En même temps Madame fit un changement chez elle, dans lequel le roi entra, et qui se régla chez elle à Marly, dans une visite que le roi lui rendit un matin en revenant de la messe. Elle congédia ses filles d’honneur avec leur gouvernante en leur donnant des pensions, et prit auprès d’elle, mais sans titre ni nom, la maréchale de Clérembault et la comtesse de Beuvron, qu’elle avait toujours fort aimées, mais sur lesquelles Monsieur, qui les haïssait, l’avait toujours fort contrainte. Toutes deux étaient veuves, la comtesse de Beuvron pauvre, et toutes deux n’avaient rien de mieux à faire. Elle leur donna quatre mille livres de pension à chacune. Le roi leur donna un logement à Versailles ; elles suivirent Madame partout, et furent, sans demander, de tous les voyages de Marly.

La maréchale de Clérembault était fille de Chavigny, secrétaire d’État, dont j’ai parlé au commencement de ces Mémoires, à l’occasion de mon père, et soeur entre autres de l’évêque de Troyes, de la retraite duquel j’ai parlé, et qui reviendra encore sur la scène. Elle était gouvernante de la reine d’Espagne, fille de Monsieur, qui se prit à elle de diverses choses et la chassa assez malhonnêtement. Elle était parente assez proche et fort amie de M. et de Mme la chancelière, et allait souvent à Pontchartrain avec eux. C’est où je l’ai fort vue et chez eux à la cour. C’était une vieille très singulière, et quand elle était en liberté, et qu’il lui plaisait de parler, d’excellente et de très plaisante compagnie, pleine de traits et de sel qui coulait de source, sans faire semblant d’y toucher et sans aucune affectation. Hors de là des journées entières sans dire une parole ; étant jeune, elle avait pensé mourir de la poitrine, et avait eu la constance d’être une année entière sans proférer un mot. Avec sa tranquillité, son indifférence, sa froideur naturelle, l’habitude lui en était restée.
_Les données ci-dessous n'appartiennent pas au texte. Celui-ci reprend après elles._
(** The test of the short circuit succeeds exactly on a must-not match. *)
Lemma short_circuit_spec (self : KeywordScorer.t) (job : JobPosting) :
  Scorer.short_circuit (fst (KeywordScorer.score self job))
                       (snd (KeywordScorer.score self job))
  = match first_match (KeywordScorer._must_not self) (get_searchable_text job) with
    | Some _ => true
    | None => false
    end.
Proof.
  unfold Scorer.short_circuit.
  destruct (first_match (KeywordScorer._must_not self) (get_searchable_text job))
    as [p|] eqn:E.
  - rewrite (keyword_score_excluded _ _ _ E). simpl.
    destruct (Req_dec_T 0 0); [reflexivity|contradiction].
  - rewrite (keyword_score_accumulate _ _ E).
    destruct (accumulate_spec self job) as [_ Hpos].
    destruct (snd (KeywordScorer.accumulate self job)) as [|r rs].
    + apply andb_false_r.
    + specialize (Hpos ltac:(discriminate)).
      destruct (Req_dec_T _ 0); [lra|reflexivity].
Qed.

(** C10: the keyword scorer returns the score 0 with a reason exactly when a
    must-not phrase matches the searchable text; without such a match, a
    result with a reason has a positive score; so the test of the short
    circuit in [Scorer.score] succeeds on the excluded jobs and on no other. *)
Theorem zero_with_reasons_iff_excluded :
  forall (profile : MatchingProfile) (job : JobPosting),
    ((fst (KeywordScorer.score (KeywordScorer.new profile) job) = 0%R /\
      snd (KeywordScorer.score (KeywordScorer.new profile) job) <> []) <->
     some_phrase_matches (must_not_keywords profile) (get_searchable_text job)) /\
    (~ some_phrase_matches (must_not_keywords profile) (get_searchable_text job) ->
     snd (KeywordScorer.score (KeywordScorer.new profile) job) <> [] ->
     (0 < fst (KeywordScorer.score (KeywordScorer.new profile) job))%R) /\
    (Scorer.short_circuit (fst (KeywordScorer.score (KeywordScorer.new profile) job))
                          (snd (KeywordScorer.score (KeywordScorer.new profile) job))
     = true <->
     some_phrase_matches (must_not_keywords profile) (get_searchable_text job)).
Proof.
  intros profile job.
  set (self := KeywordScorer.new profile).
  pose proof (first_match_compiled_none (must_not_keywords profile)
                (get_searchable_text job)) as Hnone.
  change (map PyStr.compile_word (must_not_keywords profile))
    with (KeywordScorer._must_not self) in Hnone.
  pose proof (short_circuit_spec self job) as Hsc.
  destruct (first_match (KeywordScorer._must_not self) (get_searchable_text job))
    as [p|] eqn:E.
  - assert (Hm : some_phrase_matches (must_not_keywords profile) (get_searchable_text job)).
    { destruct (first_match_compiled_some _ _ _ E) as (b & ph & a & Hk & _ & _ & Hs).
      exists ph. split; [|exact Hs]. rewrite Hk. apply in_or_app. right. left. reflexivity. }
    rewrite (keyword_score_excluded _ _ _ E) in *. cbn [fst snd] in *.
    split; [|split].
    + split; [intros _; exact Hm|]. intros _. split; [reflexivity|discriminate].
    + intros Hno. contradiction.
    + split; [intros _; exact Hm|intros _; exact Hsc].
  - assert (Hno : ~ some_phrase_matches (must_not_keywords profile)
                      (get_searchable_text job)) by (apply Hnone; reflexivity).
    rewrite (keyword_score_accumulate _ _ E) in *.
    destruct (accumulate_spec self job) as [_ Hpos].
    split; [|split].
    + split; [|intros Hm; contradiction].
      intros [Hz Hr]. specialize (Hpos Hr). lra.
    + intros _ Hr. exact (Hpos Hr).
    + split; [rewrite Hsc; discriminate|intros Hm; contradiction].
Qed.

Lemma zero_with_reasons_iff_excluded_witness :
  ~ some_phrase_matches (must_not_keywords engineer_profile)
      (get_searchable_text engineer_123) /\
  snd (KeywordScorer.score (KeywordScorer.new engineer_profile) engineer_123) <> [] /\
  (0 < fst (KeywordScorer.score (KeywordScorer.new engineer_profile) engineer_123))%R.
Proof.
  assert (Hno : ~ some_phrase_matches (must_not_keywords engineer_profile)
                    (get_searchable_text engineer_123))
    by (intros (kw & [] & _)).
  assert (Hr : snd (KeywordScorer.score (KeywordScorer.new engineer_profile) engineer_123)
               <> []) by discriminate.
  split; [exact Hno|]. split; [exact Hr|].
  exact (proj1 (proj2 (zero_with_reasons_iff_excluded engineer_profile engineer_123)) Hno Hr).
Defined.
(** * Receipt field normalisation and assembly: a shallow embedding

    This development embeds the receipt assembler of
    [azure_receipt_analyzer.py] ([AzureReceiptAnalyzer]) and states its
    specification against it.  It also embeds the summary report, the rows
    of the exports and the helpers of [utils.py], with properties read off
    the code.  Its last part proves that [str] of a float reads back as the
    float, for the numerals without a sign and an exponent.

    Conventions of the embedding.

    - A Python [str] is a Rocq [string]; the character with code [n] stands
      for the Unicode code point [n], so the model covers the strings whose
      code points are below 256.
    - A Python [float] is a primitive binary64 [float]; [int] is [Z].
    - A call that may raise evaluates to an [outcome]: [Ret v] or
      [Raise e].  [try]/[except] blocks are written with [catch].
    - Objects of the document-analysis SDK are records; an attribute that
      is probed with [hasattr] is an [attr]: missing, [None], or a value. *)

From Stdlib Require Import QArith Qround Qpower Lqa.
From Stdlib Require Import ZArith NArith Bool List String Ascii Floats Lia.
From Stdlib Require Import Sorting.Permutation Sorting.Sorted.
Import ListNotations.

Set Warnings "-inexact-float,-register-all".

Local Open Scope string_scope.
Local Open Scope Z_scope.

(** ** Exceptions *)

Inductive exn : Type :=
| ValueError
| TypeError
| OverflowError
| AttributeError.

Inductive outcome (A : Type) : Type :=
| Ret (a : A)
| Raise (e : exn).

Arguments Ret {A} a.
Arguments Raise {A} e.

Definition bind {A B : Type} (m : outcome A) (k : A -> outcome B) : outcome B :=
  match m with
  | Ret a => k a
  | Raise e => Raise e
  end.

Notation "x <- m ;; k" := (bind m (fun x => k))
  (at level 61, m at next level, right associativity).

(** [try: m except (ValueError, TypeError): h] *)
Definition catch_value_type {A : Type} (m : outcome A) (h : A) : outcome A :=
  match m with
  | Ret a => Ret a
  | Raise ValueError => Ret h
  | Raise TypeError => Ret h
  | Raise e => Raise e
  end.

(** [try: m except: h] and [try: m except Exception: h] *)
Definition catch_all {A : Type} (m : outcome A) (h : A) : A :=
  match m with
  | Ret a => a
  | Raise _ => h
  end.

Definition raises {A : Type} (m : outcome A) : Prop :=
  exists e, m = Raise e.

(** ** Characters and strings *)

Definition code (c : ascii) : N := N_of_ascii c.

Definition in_range (lo hi : N) (c : ascii) : bool :=
  ((lo <=? code c) && (code c <=? hi))%N.

Definition is_ascii_digit (c : ascii) : bool := in_range 48 57 c.
Definition is_ascii_upper (c : ascii) : bool := in_range 65 90 c.
Definition is_ascii_lower (c : ascii) : bool := in_range 97 122 c.
Definition is_ascii_letter (c : ascii) : bool :=
  is_ascii_upper c || is_ascii_lower c.

(** [\s] of the [re] module, and [str.isspace]: the white space of the
    first 256 code points. *)
Definition is_space (c : ascii) : bool :=
  in_range 9 13 c || in_range 28 32 c
  || (code c =? 133)%N || (code c =? 160)%N.

(** [str.isdigit]: the decimal digits and the superscripts 2, 3 and 1. *)
Definition isdigit (c : ascii) : bool :=
  is_ascii_digit c
  || (code c =? 178)%N || (code c =? 179)%N || (code c =? 185)%N.

Definition shift_code (c : ascii) (d : Z) : ascii :=
  ascii_of_N (Z.to_N (Z.of_N (code c) + d)).

(** One character of [str.lower]. *)
Definition lower_char (c : ascii) : ascii :=
  if is_ascii_upper c then shift_code c 32
  else if in_range 192 222 c && negb (code c =? 215)%N then shift_code c 32
  else c.

Fixpoint lower (s : string) : string :=
  match s with
  | EmptyString => EmptyString
  | String c s' => String (lower_char c) (lower s')
  end.

(** [str.upper].  The sharp s becomes ["SS"]; the upper-case forms of the
    micro sign and of y with diaeresis lie above code point 255 and are kept
    as they are: they are not ASCII before or after the conversion, and the
    results of [upper] are only searched for ASCII patterns. *)
Definition upper_char (c : ascii) : ascii :=
  if is_ascii_lower c then shift_code c (-32)
  else if in_range 224 254 c && negb (code c =? 247)%N then shift_code c (-32)
  else c.

Fixpoint upper (s : string) : string :=
  match s with
  | EmptyString => EmptyString
  | String c s' =>
      if (code c =? 223)%N then String "S" (String "S" (upper s'))
      else String (upper_char c) (upper s')
  end.

(** [p in s] *)
Fixpoint contains (p s : string) : bool :=
  prefix p s ||
  match s with
  | EmptyString => false
  | String _ s' => contains p s'
  end.

Fixpoint filter_chars (keep : ascii -> bool) (s : string) : string :=
  match s with
  | EmptyString => EmptyString
  | String c s' =>
      if keep c then String c (filter_chars keep s') else filter_chars keep s'
  end.

Fixpoint count_char (c : ascii) (s : string) : nat :=
  match s with
  | EmptyString => O
  | String d s' => (if Ascii.eqb c d then 1 else 0) + count_char c s'
  end.

Fixpoint all_chars (p : ascii -> bool) (s : string) : bool :=
  match s with
  | EmptyString => true
  | String c s' => p c && all_chars p s'
  end.

Definition is_empty (s : string) : bool :=
  match s with EmptyString => true | _ => false end.

Fixpoint rev_string (acc s : string) : string :=
  match s with
  | EmptyString => acc
  | String c s' => rev_string (String c acc) s'
  end.

Fixpoint drop_while (p : ascii -> bool) (s : string) : string :=
  match s with
  | EmptyString => EmptyString
  | String c s' => if p c then drop_while p s' else s
  end.

Fixpoint repeat_char (c : ascii) (n : nat) : string :=
  match n with
  | O => EmptyString
  | S n' => String c (repeat_char c n')
  end.

(** ** Numbers *)

Definition digit_char (d : N) : ascii := ascii_of_N (48 + d).
Definition digit_value (c : ascii) : N := (code c - 48)%N.

(** The decimal digits of a positive number, most significant first.  The
    first argument bounds the number of digits. *)
Fixpoint digits_of_pos (fuel : nat) (p : positive) (acc : string) : string :=
  match fuel with
  | O => acc
  | S fuel' =>
      let acc' := String (digit_char (Npos p mod 10)) acc in
      match (Npos p / 10)%N with
      | N0 => acc'
      | Npos q => digits_of_pos fuel' q acc'
      end
  end.

Definition str_of_N (n : N) : string :=
  match n with
  | N0 => "0"
  | Npos p => digits_of_pos (Pos.to_nat (Pos.size p)) p ""
  end.

(** [str(z)] for an [int] *)
Definition str_of_int (z : Z) : string :=
  match z with
  | Z0 => "0"
  | Zpos p => str_of_N (Npos p)
  | Zneg p => "-" ++ str_of_N (Npos p)
  end.

(** The binary64 number nearest to [n / d], ties to even. *)
Definition float_of_ratio (neg : bool) (n d : positive) : float :=
  SF2Prim (SFdiv prec emax (S754_finite neg n 0) (S754_finite false d 0)).

(** The binary64 number nearest to [n * 10 ^ e10], ties to even: what
    reading a decimal numeral gives. *)
Definition float_of_decimal (neg : bool) (n : N) (e10 : Z) : float :=
  match n with
  | N0 => if neg then neg_zero else zero
  | Npos p =>
      match e10 with
      | Zneg k => float_of_ratio neg p (10 ^ k)%positive
      | _ => SF2Prim (binary_normalize prec emax
                        ((if neg then Zneg p else Zpos p) * 10 ^ e10) 0 false)
      end
  end.

(** [float(z)] for an [int]; too large a number raises. *)
Definition float_of_int (z : Z) : outcome float :=
  let f := SF2Prim (binary_normalize prec emax z 0 false) in
  if is_infinity f then Raise OverflowError else Ret f.

(** [int(f)]: truncation towards zero. *)
Definition int_of_float (f : float) : outcome Z :=
  match Prim2SF f with
  | S754_nan => Raise ValueError
  | S754_infinity _ => Raise OverflowError
  | S754_zero _ => Ret 0
  | S754_finite s m e =>
      let a := match e with
               | Zneg k => Zpos m / 2 ^ Zpos k
               | _ => Zpos m * 2 ^ e
               end in
      Ret (if s then - a else a)
  end.

(** [f == z] between a [float] and an [int]: the comparison is exact. *)
Definition float_eq_int (f : float) (z : Z) : bool :=
  match Prim2SF f with
  | S754_zero _ => z =? 0
  | S754_finite s m e =>
      let v := if s then Zneg m else Zpos m in
      match e with
      | Zneg k => v =? z * 2 ^ Zpos k
      | _ => v * 2 ^ e =? z
      end
  | _ => false
  end.

(** *** [float(s)] for a string

    The accepted numerals are those of CPython: white space around, an
    optional sign, digits with an optional point and an optional exponent,
    underscores between digits, or [inf], [infinity], [nan].  Anything else
    raises [ValueError]; a numeral that is too large reads as infinity. *)

(** The white space that [float] strips at both ends. *)
Definition is_float_space (c : ascii) : bool :=
  in_range 9 13 c || (code c =? 32)%N || (code c =? 133)%N || (code c =? 160)%N.

Definition strip_float_space (s : string) : string :=
  rev_string "" (drop_while is_float_space
                   (rev_string "" (drop_while is_float_space s))).

Definition is_underscore (c : ascii) : bool := Ascii.eqb c "_".

(** An underscore stands between two digits. *)
Fixpoint underscores_ok (prev_digit : bool) (s : string) : bool :=
  match s with
  | EmptyString => true
  | String c s' =>
      if is_underscore c then
        prev_digit &&
        match s' with
        | String d _ => is_ascii_digit d
        | EmptyString => false
        end && underscores_ok false s'
      else underscores_ok (is_ascii_digit c) s'
  end.

Fixpoint read_digits (s : string) (acc : N) (cnt : nat) : N * nat * string :=
  match s with
  | EmptyString => (acc, cnt, s)
  | String c s' =>
      if is_ascii_digit c
      then read_digits s' (acc * 10 + digit_value c)%N (S cnt)
      else (acc, cnt, s)
  end.

Definition read_sign (s : string) : bool * string :=
  match s with
  | String "-" s' => (true, s')
  | String "+" s' => (false, s')
  | _ => (false, s)
  end.

(** What follows the mantissa: nothing, or an exponent. *)
Definition read_exponent (s : string) : option Z :=
  match s with
  | EmptyString => Some 0
  | String c s' =>
      if Ascii.eqb c "e" || Ascii.eqb c "E" then
        let (neg, s2) := read_sign s' in
        match read_digits s2 0 0 with
        | (n, S _, EmptyString) => Some (if neg then - Z.of_N n else Z.of_N n)
        | _ => None
        end
      else None
  end.

Definition read_number (neg : bool) (s : string) : option float :=
  let '(a, ni, s1) := read_digits s 0 0 in
  let '(b, nf, s2) :=
    match s1 with
    | String "." s1' => read_digits s1' a 0
    | _ => (a, O, s1)
    end in
  match (ni + nf)%nat with
  | O => None
  | S _ =>
      match read_exponent s2 with
      | Some e => Some (float_of_decimal neg b (e - Z.of_nat nf))
      | None => None
      end
  end.

Definition float_of_str (s : string) : outcome float :=
  let t := strip_float_space s in
  if underscores_ok false t then
    let (neg, r) := read_sign (filter_chars (fun c => negb (is_underscore c)) t) in
    let w := lower r in
    if String.eqb w "inf" || String.eqb w "infinity"
    then Ret (if neg then neg_infinity else infinity)
    else if String.eqb w "nan" then Ret nan
    else match read_number neg r with
         | Some f => Ret f
         | None => Raise ValueError
         end
  else Raise ValueError.

(** *** [round(f, 2)]

    The decimal with two digits after the point nearest to the exact value
    of [f], ties to even, read back as a binary64 number; infinities, nan
    and zeros are returned as they are. *)

Definition round_half_even (num den : Z) : Z :=
  let q := num / den in
  match 2 * (num mod den) ?= den with
  | Lt => q
  | Gt => q + 1
  | Eq => if Z.even q then q else q + 1
  end.

Definition round2 (f : float) : float :=
  match Prim2SF f with
  | S754_finite s m e =>
      let n := match e with
               | Zneg k => round_half_even (Zpos m * 100) (2 ^ Zpos k)
               | _ => Zpos m * 100 * 2 ^ e
               end in
      float_of_decimal s (Z.to_N n) (-2)
  | _ => f
  end.

(** *** [str(f)] for a float: the shortest numeral that reads back as [f] *)

(** [10 ^ k <= num / den] *)
Definition pow10_le (k num den : Z) : bool :=
  match k with
  | Zneg j => den <=? num * 10 ^ Zpos j
  | _ => 10 ^ k * den <=? num
  end.

Fixpoint floor_log10 (fuel : nat) (k num den : Z) : Z :=
  match fuel with
  | O => k
  | S fuel' =>
      if pow10_le k num den then k else floor_log10 fuel' (k - 1) num den
  end.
On ne saurait plus d’esprit qu’elle en avait, ni d’un tour plus singulier. Quoique venue fort tard à la cour, elle en était passionnée et instruite à surprendre de tout ce qui s’y passait, dont, quand elle daignait en prendre la peine, les récits étaient charmants ; mais elle ne se laissait aller que devant bien peu de personnes et bien en particulier.

Avare au dernier point, elle aimait le jeu passionnément, et ces conversations particulières et resserrées, et rien du tout autre chose. Je me souviens qu’à Pontchartrain, par le plus beau temps du monde, elle se mettait, en revenant de la messe, sur le pont qui conduit aux jardins, s’y tournait lentement de tous côtés, puis disait à la compagnie : « Pour aujourd’hui, me voilà bien promenée, oh ! bien, qu’on ne m’en parle plus, et mettons-nous à jouer tout à l’heure » et de ce pas prenait des cartes qu’elle n’interrompait que le temps des deux repas, et trouvait mauvais encore qu’on la quittât à deux heures après minuit. Elle mangeait peu, souvent sans boire, au plus un verre d’eau. Qui l’aurait crue, on eût fait son repas sans quitter les cartes. Elle savait beaucoup et en histoire et en sciences ; jamais il n’y paraissait. Toujours masquée en carrosse, en chaise, à pied par les galeries : c’était une ancienne mode qu’elle n’avait pu quitter, même dans le carrosse de Madame. Elle disait que son teint s’élevait en croûte sitôt que l’air le frappait ; en effet, elle le conserva beau toute sa vie, qui passa quatre-vingts ans, sans d’ailleurs avoir jamais prétendu en beauté. Avec tout cela, elle était fort considérée et comptée. Elle prétendait connaître l’avenir par des calculs et de petits points, et cela l’avait attachée à Madame, qui avait fort ces sortes de curiosités ; mais la maréchale s’en cachait fort.

Il faut donner le dernier trait à cette espèce de personnage. Elle avait une soeur religieuse à Saint-Antoine à Paris, qui, à ce qu’on disait, avait pour le moins autant d’esprit et de savoir qu’elle : c’était la seule personne qu’elle aimât. Elle l’allait voir très souvent de Versailles ; et, quoique très avare mais fort riche, elle l’accablait de présents. Cette fille tomba malade ; elle la fut voir et y envoya sans cesse. Lorsqu’elle la sut fort mal et qu’elle comprit qu’elle n’en reviendrait pas : « Oh bien, dit-elle, ma pauvre soeur, qu’on ne m’en parle plus. » Sa soeur mourut, et oncques depuis elle n’en a parlé ni personne à elle. Pour ses deux fils, elle ne s’en souciait point, et n’avait pas grand tort, quoiqu’en grande mesure avec elle ; elle les perdit tous deux, il n’y parut pas et dès les premiers moments.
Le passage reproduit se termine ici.